Smith's Bible Commentary
Psalms 73:1-28
Psalms 73:1-28 begins with an affirmation of a basic foundational truth concerning God.
Truly God is good to Israel, even to such as are of a clean heart ( Psalms 73:1 ).
It is important that we have basic foundational truths that are undergirding us. Because we, all of us, are going to face experiences of life that we will not understand. Hard, painful experiences. Experiences that will challenge God's goodness and God's love. If God is good, then why did God allow this tragedy to happen to me? If God loves me, then why would He allow me to have to experience this heartache? I do not understand all of the things that happen to me in life. And I have made it a practice, whenever I am faced with a situation that I cannot understand, I fall back on what I do understand. There are certain foundational truths upon which I fall back when I am faced with circumstances that I cannot understand in my life. And what I do understand is that God is good, that God loves me, and that all things are working together for good to those who love God. And thus, by faith I accept my adverse circumstances. Though I don't understand them, I accept them, knowing that it is God that has brought these circumstances. It is God who is in the control of my life. For I have committed my life to Him. And I know that God is working in these circumstances. Though they may seem bitter and adverse, yet God is working a good and perfect plan in my life. And I just live with it. I just accept, "Oh Lord, I'll just leave this with You, that You will bring out of this Your good purpose and Your good plan for me." If I did not have the basic foundations underneath, then when the troubles come, when I get into these kind of circumstances, I would be totally wiped out.
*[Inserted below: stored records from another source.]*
(* ===== verification/Dispatch.v ===== *)
(** The program, [main] of [bin/keep-at.rs]: which command does what, and that
    the commands that only look change no file. *)

From S2P Require Import Prelude Text Float64 Fs Persist Time Ram Selector Net Quarantine State.
From S2P Require Import AtKey AtTorrent Filter Catalog World Config Service Storage NetStats Stats Torrents.
From S2P Require Import History Humanize Session Swap Swarm Updater Live Follow Cli Process Signals SelfUpdate Boot Daemon.
From S2P Require Import Scan Serving Main Views Census Forensics Launch.

(** What a command comes to. *)
Inductive Answer :=
  | Launches (l : Launched)
  | Stops (o : StopOutcome)
  | Shows (lines : Printed)
  | Tails (r : result error (option Follow)) (shown : list Shown)
  | Recounts (r : result error (option Follow)) (lines : option (list string))
  | Serves (r : Elevated)
  | Updates (o : SelfUpdate.Outcome)
  | Prints (s : string).

Section Dispatch.
Context {W : Type} `{World W} `{Processes W} `{UnixSocket W} `{Programs W} `{Launching W} `{Probing W}.
Context `{KernelFiles W} `{Decoders} `{Chrono} `{HexCrate} `{UrlCrate} `{HashIter} `{Libm}.
Context `{StateCodec} `{EventCodec} `{StatsCodec} `{CacheCodec} `{LiveCodec} `{Yaml}.
Context (canonicalize : path -> option path) (home : option string) (env_filter : option string).
Context (to_lowercase : string -> string) (announce_from_slice : string -> option string).
Context (format_utc : instant -> string) (fmt_rfc3339 : string -> option string) (color : bool).
Context (untar : bytes -> result error (list TarEntry)) (parse_releases : string -> option (list Release)).
Context (releases_list_url arch VERSION : string) (pid : Z).

Definition answers {A} (f : A -> Answer) (r : result error A) : option (result error Answer) :=
  Some (match r with Ok a => Ok (f a) | Err e => Err e end).

(** [cmd_version] and the arm of the triage. *)
Definition triage_arm (args : CommonArgs) : M (W * Fs) (result error string) :=
  let? dir := on_snd (resolve_data_dir canonicalize home args) in
  let* out := print_triage_last_exit dir in
  ret (Ok out).

Definition lift_launch (r : option (result error Launched)) : option (result error Answer) :=
  r ≫= answers Launches.

(** The commands, up to where one becomes the daemon; [sights] is what a
    following command gets to see of its file. *)
Definition dispatch (cmd : Command) (sights : list Sight) : M (Node W) (option (result error Answer)) :=
  match cmd with
  | RunCmd a => let* r := run_arm canonicalize home env_filter a in ret (lift_launch r)
  | StartCmd a => let* r := start_arm canonicalize home env_filter a in ret (lift_launch r)
  | StopCmd a => let* r := on_net (cmd_stop canonicalize home a) in ret (answers Stops r)
  | StatusCmd a => let* r := on_net (cmd_status canonicalize home format_utc a) in ret (answers Shows r)
  | LogsCmd a =>
      let* r := on_net (cmd_logs canonicalize home a sights) in ret (Some (Ok (Tails r.1 r.2)))
  | HistoryCmd a =>
      let* r := on_net (cmd_history canonicalize home fmt_rfc3339 color a sights) in
      ret (Some (Ok (Recounts r.1 r.2)))
  | ServiceCmd op =>
      let* r := cmd_service canonicalize home op in
      ret (match r with Some e => Some (Ok (Serves e)) | None => None end)
  | NetworkStatusCmd a =>
      let* _ := on_fs (init_logging env_filter false) in
      let* r := cmd_network_status canonicalize home announce_from_slice VERSION pid a in
      ret (r ≫= answers (fun c => Shows (final_lines c)))
  | HostedTorrentsCmd a => let* r := on_net (cmd_hosted canonicalize home a) in ret (answers Shows r)
  | TriageLastExitCmd a => let* r := on_net (triage_arm a) in ret (answers Prints r)
  | SelfUpdateCmd a =>
      let* r := on_net (cmd_self_update untar parse_releases releases_list_url arch pid
                          canonicalize home VERSION (su_beta a) (su_common a)) in
      ret (answers Updates r)
  | VersionCmd => ret (Some (Ok (Prints ("keep-at " +:+ VERSION))))
  end.

(** The whole program: a command that launches here goes on as the daemon. *)
Definition main (tracker_free : M W bool) (cmd : Command) (sights : list Sight) (ws : list Wake) (n : Node W) :=
  let '(r, n) := dispatch cmd sights n in
  match r with
  | Some (Ok (Launches (GoesOn c p))) =>
      inr (cmd_run canonicalize to_lowercase announce_from_slice tracker_free pid c p ws n)
  | r => inl (r, n)
  end.
End Dispatch.

(** ** The commands that only look *)

(** Files are as they were, and no write was even started. *)
Definition intact (x : Disk * list Disk) (fs : Fs) : Prop := disk fs = x.1 /\ trace fs = x.2.

Lemma intact_io {A} (f : Fs -> result io_error A) : stable intact (io io_fails (gets f)).
Proof.
  intros x fs Hx. unfold io, bind, next_fault, gets. destruct (mjoin (head (faults fs))); exact Hx.
Qed.

Lemma intact_read p : stable intact (fs_read p).
Proof. apply intact_io. Qed.
Lemma intact_mode p : stable intact (fs_mode p).
Proof. apply intact_io. Qed.
#[local] Hint Resolve intact_read intact_mode : durable.

Section Lookers.
Context {W : Type}.

Definition beside_intact (x : Disk * list Disk) (s : W * Fs) : Prop := intact x s.2.
Definition node_intact (x : Disk * list Disk) (n : Node W) : Prop := intact x (node_fs n).

Lemma intact_snd {A} (m : M Fs A) : stable intact m -> stable beside_intact (on_snd m).
Proof. intros Hm x [w fs] Hx. specialize (Hm x fs Hx). unfold on_snd. by destruct (m fs). Qed.
Lemma intact_fst {A} (m : M W A) : stable beside_intact (on_fst m).
Proof. intros x [w fs] Hx. unfold on_fst. by destruct (m w). Qed.
Lemma intact_net {A} (m : M (W * Fs) A) : stable beside_intact m -> stable node_intact (on_net m).
Proof.
  intros Hm x n Hx. specialize (Hm x (world n, node_fs n) Hx). unfold on_net.
  by destruct (m (world n, node_fs n)) as [a [w fs]].
Qed.

Context `{Yaml} (canonicalize : path -> option path) (home : option string).

Lemma intact_load_readonly p : stable intact (load_readonly canonicalize home p).
Proof. unfold load_readonly, load_inner, merge_key_file. cbn [negb]. stable. Qed.
#[local] Hint Resolve intact_load_readonly intact_snd intact_fst : durable.

Lemma intact_service_config : stable intact service_config_if_present.
Proof. unfold service_config_if_present. stable. Qed.
Lemma intact_pointer : stable intact read_data_dir_pointer.
Proof. unfold read_data_dir_pointer, read_pointer_file_at. stable. Qed.
#[local] Hint Resolve intact_service_config intact_pointer : durable.

Lemma intact_resolve_data_dir args : stable intact (resolve_data_dir canonicalize home args).
Proof. unfold resolve_data_dir. stable. Qed.

Lemma intact_find_foreground procs want : stable intact (find_foreground_in canonicalize home procs want).
Proof. induction procs as [|[pid parts] procs IH]; cbn [find_foreground_in]; stable. Qed.
Lemma intact_find_any procs : stable intact (find_any_daemon_in canonicalize home procs).
Proof. induction procs as [|[pid parts] procs IH]; cbn [find_any_daemon_in]; stable. Qed.
Lemma intact_read_pid d : stable intact (read_pid d).
Proof. unfold read_pid. stable. Qed.
Lemma intact_configured_log p : stable intact (configured_log canonicalize home p).
Proof. unfold configured_log. stable. Qed.
#[local] Hint Resolve intact_resolve_data_dir intact_find_foreground intact_find_any intact_read_pid
  intact_configured_log : durable.

Context `{World W} `{Processes W} `{UnixSocket W} `{LiveCodec} `{StatsCodec} `{StateCodec}.
Context `{EventCodec} `{HashIter} `{KernelFiles W} `{Chrono}.

Lemma intact_status d : stable beside_intact (status (W:=W) canonicalize home d).
Proof. unfold status, alive, find_foreground. stable. Qed.
Lemma intact_discover req : stable beside_intact (discover (W:=W) canonicalize home req).
Proof. unfold discover, find_any_daemon, alive. stable. Qed.
Lemma intact_load_runtime p : stable intact (load_runtime p).
Proof. unfold load_runtime. stable. Qed.
Lemma intact_load_state p : stable intact (State.load p).
Proof. unfold State.load. stable. Qed.
#[local] Hint Resolve intact_status intact_discover intact_load_runtime intact_load_state : durable.

Lemma intact_cmd_status format_utc args : stable beside_intact (cmd_status (W:=W) canonicalize home format_utc args).
Proof. unfold cmd_status. stable. Qed.
Lemma intact_cmd_hosted args : stable beside_intact (cmd_hosted (W:=W) canonicalize home args).
Proof. unfold cmd_hosted. stable. Qed.
Lemma intact_log_path args : stable beside_intact (resolve_log_path (W:=W) canonicalize home args).
Proof. unfold resolve_log_path. stable. Qed.
#[local] Hint Resolve intact_log_path : durable.
Lemma intact_cmd_logs args sights : stable beside_intact (cmd_logs (W:=W) canonicalize home args sights).
Proof. unfold cmd_logs. stable. Qed.
Lemma intact_cmd_history fmt color args sights :
  stable beside_intact (cmd_history (W:=W) canonicalize home fmt color args sights).
Proof. unfold cmd_history. stable. Qed.
Lemma intact_heartbeat p : stable intact (triage_heartbeat p).
Proof. unfold triage_heartbeat. stable. Qed.
#[local] Hint Resolve intact_heartbeat : durable.
Lemma intact_triage args : stable beside_intact (triage_arm (W:=W) canonicalize home args).
Proof. unfold triage_arm, print_triage_last_exit. stable. Qed.
End Lookers.

(** Whether a command only looks. *)
Definition only_looks (cmd : Command) : bool :=
  match cmd with
  | StatusCmd _ | LogsCmd _ | HistoryCmd _ | HostedTorrentsCmd _ | TriageLastExitCmd _ | VersionCmd => true
  | _ => false
  end.

(** C31: looking changes nothing.  The commands that only look - at a node's state,
    its torrents, its log, its history, its last exit, or the version - leave
    every file as it was, whichever reads fail and whatever configuration they
    come across: none writes a starter configuration, merges a key into a file or
    repairs one. *)
Theorem queries_change_nothing {W : Type} `{World W} `{Processes W} `{UnixSocket W} `{Programs W}
    `{Launching W} `{Probing W} `{KernelFiles W} `{Decoders} `{Chrono} `{HexCrate} `{UrlCrate} `{HashIter}
    `{StateCodec} `{EventCodec} `{StatsCodec} `{LiveCodec} `{Yaml}
    canonicalize home env_filter announce_from_slice format_utc fmt_rfc3339 color
    untar parse_releases releases_list_url arch VERSION pid cmd sights (n : Node W) :
  only_looks cmd = true ->
  let n' := (dispatch canonicalize home env_filter announce_from_slice format_utc fmt_rfc3339 color
               untar parse_releases releases_list_url arch VERSION pid cmd sights n).2 in
  disk (node_fs n') = disk (node_fs n) /\ trace (node_fs n') = trace (node_fs n).
Proof.
  intros Hc. cbv zeta.
  assert (forall m : M (Node W) (option (result error Answer)), stable node_intact m ->
            disk (node_fs (m n).2) = disk (node_fs n) /\ trace (node_fs (m n).2) = trace (node_fs n)) as Hm.
  { intros m Hs. by apply (Hs (disk (node_fs n), trace (node_fs n)) n). }
  destruct cmd; try discriminate Hc; apply Hm; cbn [dispatch];
    try (apply stable_bind; [apply intact_net|intros; apply stable_ret]); try apply stable_ret.
  - apply intact_cmd_status.
  - apply intact_cmd_logs.
  - apply intact_cmd_history.
  - apply intact_cmd_hosted.
  - apply intact_triage.
Qed.

(** ** Witness *)

Abbreviation dispatch_there cmd sights n :=
  (@dispatch Toy witness_world lonely deaf root_programs toy_launching witness_probing toy_kernel
     witness_feed witness_chrono witness_hex witness_urls hash_iter_sorted witness_codec witness_events
     witness_stats witness_live_codec witness_yaml
     (fun _ => None) None None (fun _ => None) (fun _ => "now") (fun _ => None) false
     (fun _ => Err "not an archive") (fun _ => None) RELEASES_LIST_URL "x86_64" "1.0" 7 cmd sights n).

(** The state of a node that is named by a configuration that is not there; the
    read of the configuration works, the next would fail. *)
Definition unnamed_node : Node Toy :=
  {| node_fs := fresh_fs [("/d/state.json", "s")] [None; Some ""];
     registry := registry idle_node; world := world idle_node |}.

Definition look_at_nothing : Command :=
  HostedTorrentsCmd {| arg_config := Some "/d/config.yaml"; arg_data_dir := None |}.

Example looking_fails :
  (dispatch_there look_at_nothing [] unnamed_node).1 = Some (Err "no config at /d/config.yaml").
Proof. vm_compute. reflexivity. Qed.

Lemma queries_change_nothing_witness :
  let n' := (dispatch_there look_at_nothing [] unnamed_node).2 in
  disk (node_fs n') = disk (node_fs unnamed_node) /\ trace (node_fs n') = trace (node_fs unnamed_node).
Proof.
  apply (@queries_change_nothing Toy witness_world lonely deaf root_programs toy_launching witness_probing
           toy_kernel witness_feed witness_chrono witness_hex witness_urls hash_iter_sorted witness_codec
           witness_events witness_stats witness_live_codec witness_yaml (fun _ => None) None None (fun _ => None) (fun _ => "now") (fun _ => None) false
           (fun _ => Err "not an archive") (fun _ => None) RELEASES_LIST_URL "x86_64" "1.0" 7
           look_at_nothing [] unnamed_node).
  reflexivity.
Defined.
And you do see people that they seem to be really going great in their walk with the Lord, and then adversity arises, and they just can't seem to handle the adversity. The reason is that they have not really had a solid foundation in scriptural truth. These people who are being encouraged to believe God for healing in all circumstances, that give no place for any sickness, when sickness does come, or when death does come, they are not able to handle it, because they don't have a proper foundation in God's Word and in the truth. And thus, when the superstructure is shaken, they have got nothing to fall back on.
Jesus said, "A foolish man built his house upon the sand. A wise man built his house upon the rock. And the rain came and the floods rose, the house that was built upon the sand perished, but the house that was built upon the rock stood." Luke's gospel tells us that, "The wise man dug deep and built his house upon the rock." And it is important that we lay a good foundation for our relationship with God, and that good foundation has to be based upon proper concepts of God that are brought to us through the Word of God.
So, God is good. I know that. I must remember that. Because that truth will be challenged by the experiences of my life. But underneath, I know that God is good. So the psalmist begins with that basic foundation. I know that God is good,
But as for me [different story], my feet were almost gone; my steps had well-nigh slipped ( Psalms 73:2 ).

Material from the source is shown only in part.